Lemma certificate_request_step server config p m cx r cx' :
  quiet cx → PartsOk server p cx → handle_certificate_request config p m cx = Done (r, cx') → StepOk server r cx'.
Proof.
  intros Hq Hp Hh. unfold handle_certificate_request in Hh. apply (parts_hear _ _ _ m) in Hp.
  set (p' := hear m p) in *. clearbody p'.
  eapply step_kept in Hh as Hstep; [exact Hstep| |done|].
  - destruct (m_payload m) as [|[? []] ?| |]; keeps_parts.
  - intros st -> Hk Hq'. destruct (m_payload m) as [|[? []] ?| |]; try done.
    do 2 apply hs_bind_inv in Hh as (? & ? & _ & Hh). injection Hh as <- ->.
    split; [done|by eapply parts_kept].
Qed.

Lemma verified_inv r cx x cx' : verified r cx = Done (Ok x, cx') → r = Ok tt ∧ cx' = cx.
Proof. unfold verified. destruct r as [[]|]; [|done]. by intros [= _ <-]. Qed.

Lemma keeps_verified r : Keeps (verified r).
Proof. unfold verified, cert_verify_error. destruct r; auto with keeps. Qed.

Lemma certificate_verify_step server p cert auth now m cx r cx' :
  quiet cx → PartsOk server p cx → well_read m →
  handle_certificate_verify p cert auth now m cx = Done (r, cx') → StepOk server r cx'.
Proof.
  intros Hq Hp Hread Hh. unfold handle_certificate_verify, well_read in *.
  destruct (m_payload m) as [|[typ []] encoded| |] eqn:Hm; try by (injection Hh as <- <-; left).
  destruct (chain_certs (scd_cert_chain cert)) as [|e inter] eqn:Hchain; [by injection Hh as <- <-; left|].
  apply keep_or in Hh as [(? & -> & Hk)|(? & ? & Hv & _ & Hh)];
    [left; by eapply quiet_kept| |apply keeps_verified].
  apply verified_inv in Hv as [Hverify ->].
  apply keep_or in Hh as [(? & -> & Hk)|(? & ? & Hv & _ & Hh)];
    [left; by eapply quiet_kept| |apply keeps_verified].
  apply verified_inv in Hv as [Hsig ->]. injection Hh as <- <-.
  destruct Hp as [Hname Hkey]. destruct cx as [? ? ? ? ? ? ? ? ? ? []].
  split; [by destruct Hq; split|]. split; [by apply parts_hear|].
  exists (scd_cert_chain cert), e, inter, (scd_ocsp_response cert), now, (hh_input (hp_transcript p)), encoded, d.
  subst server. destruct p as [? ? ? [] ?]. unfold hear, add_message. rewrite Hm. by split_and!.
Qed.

━━━━━━━━

▶ _Try it_: Lines with the word "encoded" in them: report all of these from the listing above.

▶ _Exercise output_:
  destruct (m_payload m) as [|[typ []] encoded| |] eqn:Hm; try by (injection Hh as <- <-; left).
  exists (scd_cert_chain cert), e, inter, (scd_ocsp_response cert), now, (hh_input (hp_transcript p)), encoded, d.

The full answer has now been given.